Status — pre-release, Phase 0. Architecture is locked in 15 ADRs (13 Accepted, 2 RFC) under the working policy recorded in adr/ADR-INDEX.md; the staged Phase-0 spike protocol (ADR-007) is the validation gate that promotes Accepted ADRs to Validated with per-axis ≥20 pp evidence. The Stage-1 (AS + OM) preregistrations are the next launch; the leaderboard fills with M5. The public API is on 0.x — MINOR bumps may break it per SemVer §4. See Roadmap.

TL;DR. CONCERTO is a three-layer safety stack — exponential CBF‑QP, conformal-slack overlay, OSCBF inner filter, hard braking fallback — for robots that must work with opaque, heterogeneous teammates they were never trained with. CHAMBER is the matching benchmark — six heterogeneity sub-axes above ManiSkill v3, fixed-format communication with URLLC-anchored degradation profiles, a partner zoo, and an ISO 10218-2:2025-aware safety-reporting format. Open from day one, ADR-tracked design contract, preregistered spikes, byte-identical CPU determinism via uv.lock + a root_seed.

Table of contents

Quickstart

30-second smoke test.

git clone https://github.com/fsafaei/concerto.git
cd concerto
pip install uv && uv sync --group dev --group train

# Smoke test the rig (ADR-001 acceptance criterion).
uv run pytest -m smoke -x -v

Install groups. --group dev pulls the developer toolchain (ruff, pyright, pytest). HARL ships as the harl-aht distribution (the CONCERTO fork at fsafaei/harl-fork; see ADR-002 §Revision-history 2026-05-19 and #132) and is pulled automatically as a runtime dependency, so the ego-AHT trainer + frozen-HARL partner work out of the box from a source checkout — no separate train-group install needed. The concerto-multirobot distribution ships to TestPyPI for the 0.x line; the production-PyPI debut is staged in the Release workflow.

Compose a factory-floor channel (URLLC-anchored degradation profile from ADR-006) and round-trip a packet through encodedecode:

from chamber.comm import (
    CommDegradationWrapper,
    FixedFormatCommChannel,
    URLLC_3GPP_R17,
)

channel = CommDegradationWrapper(
    FixedFormatCommChannel(),
    URLLC_3GPP_R17["factory"],
    tick_period_ms=1.0,
    root_seed=0,
)

state = {
    "pose": {
        "ego": {"xyz": (0.0, 0.0, 0.0), "quat_wxyz": (1.0, 0.0, 0.0, 0.0)},
    },
    "task_state": {"ego": {"grasp_side": "left"}},
}

# The factory profile delays each packet by ~5 ticks; drain the queue so
# the visible packet carries the freshly-encoded state.
for _ in range(10):
    packet = channel.encode(state)
decoded = channel.decode(packet)
print("decoded payload:", decoded)

Save the snippet to quickstart.py and run uv run python quickstart.py.

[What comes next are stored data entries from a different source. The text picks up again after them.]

(** The same for the listing of a repository mapped through a record type. *)
Lemma restore_image {K V B} `{Countable K} (save : gmap K V → B → res (gmap K V)) ctx
    (fromD : V → B) (toD : B → V) (keyD : B → K) (r : gmap K V) l :
  l ≡ₚ (snd <$> map_to_list r) →
  (∀ k v, r !! k = Some v → keyD (fromD v) = k) →
  (∀ m k v, r !! k = Some v → m ⊆ ((toD ∘ fromD) <$> r) → m !! k = None →
     save m (fromD v) = Ok (<[k := toD (fromD v)]> m)) →
  restore_loop save ctx ∅ (fromD <$> l) = ((toD ∘ fromD) <$> r, None).
Proof.
  intros Hl Hk Hs. apply (restore_map save ctx keyD toD).
  - unfold pairs. rewrite Hl, map_to_list_fmap, <-!list_fmap_compose.
    rewrite (list_fmap_ext _ (prod_map id (toD ∘ fromD))); [done|].
    intros i [k v] Hi. simpl. apply list_elem_of_lookup_2, elem_of_map_to_list in Hi. by rewrite (Hk _ _ Hi).
  - intros m b Hb Hm Hn. apply list_elem_of_fmap in Hb as (v & -> & Hv). rewrite Hl in Hv.
    apply elem_of_map_values in Hv as [k Hkv]. rewrite (Hk _ _ Hkv) in *. by apply Hs.
Qed.

Lemma restore_keyed {A B} `{Keyed A} (toD : B → A) (fromD : A → B) ctx (r : gmap string A) :
  (∀ k a, r !! k = Some a → ent_key (toD (fromD a)) = k ∧ ent_validate (toD (fromD a)) = Ok (toD (fromD a))) →
  restore_loop (λ x rec, keyed_Save x (toD rec)) ctx ∅ (fromD <$> keyed_List r) = ((toD ∘ fromD) <$> r, None).
Proof.
  intros Hr. apply (restore_image _ _ fromD toD (λ b, ent_key (toD b))).
  - apply sort_by_string_perm.
  - intros k v Hkv. by apply Hr.
  - intros m k v Hkv _ _. destruct (Hr _ _ Hkv) as [<- Hv]. unfold keyed_Save. by rewrite Hv.
Qed.

Lemma for_each_unit {A} (f : unit → A → res unit) l :
  for_each f tt l = Ok tt ↔ ∀ x, x ∈ l → f tt x = Ok tt.
Proof.
  induction l as [|x l IH]; simpl; [set_solver|]. rewrite res_bind_ok. split.
  - intros ([] & Hx & Hl) y [->|Hy]%elem_of_cons; [done|]. by apply IH.
  - intros Hl. exists tt. split; [apply Hl; by left|]. apply IH. intros y Hy. apply Hl. by right.
Qed.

The six pre-registered URLLC profiles — ideal, urllc, factory, wifi, lossy, saturation — are the Stage‑2 CM sweep table. See docs/how-to/run-spike.md for the full flow. For the bigger picture, jump to Architecture at a glance.


Architecture at a glance

Two top-level packages, one wheel. CHAMBER (benchmark) wraps ManiSkill v3 and provides the six heterogeneity axes, the communication stack, the partner zoo, and the evaluation harness. CONCERTO (method) provides the safety stack and the ego-AHT training loop. Dependency direction is one-way: chamber → concerto.

flowchart LR
    subgraph CHAMBER["CHAMBER · benchmark"]
        direction TB
        ENVS["envs<br/>ManiSkill v3 wrappers<br/>AS · OM · CR"]
        COMM["comm<br/>fixed-format channel +<br/>URLLC degradation · CM"]
        PART["partners<br/>partner zoo · PF<br/>heuristic / frozen-RL / VLA"]
        EVAL["evaluation<br/>HRS · prereg · leaderboard"]
        BENCH["benchmarks<br/>Stage-0/1/2/3 spike runners"]
    end
    subgraph CONCERTO["CONCERTO · method"]
        direction TB
        SAFETY["safety<br/>exp CBF-QP + conformal +<br/>OSCBF + braking · SA"]
        TRAIN["training<br/>ego-AHT loop +<br/>deterministic seeding"]
        API["api<br/>public Protocols"]
    end
    ENVS --> BENCH
    COMM --> BENCH
    PART --> BENCH
    BENCH --> EVAL
    BENCH -- ego-policy --> TRAIN
    TRAIN -- filtered actions --> SAFETY
    SAFETY -. consumes .-> API
    CHAMBER -- "depends on (one-way)" --> CONCERTO

The six axis labels in parentheses tie each module to the heterogeneity sub-axis it exercises; see the six heterogeneity axes for the per-axis pre-registered ≥20 pp gap rule.


Why this exists

Real factories already pair robots that were never trained together. A 500 Hz industrial arm next to a 50 Hz mobile base; a vision-only manipulator next to a force-feedback one; a vendor‑A controller next to a vendor‑B controller under binding ISO 10218-2:2025. At deployment time, your robot's teammate is opaque (no policy access), heterogeneous (different morphology and action frequency), and ad hoc (no prior joint training). Hospitals and warehouses are the same picture.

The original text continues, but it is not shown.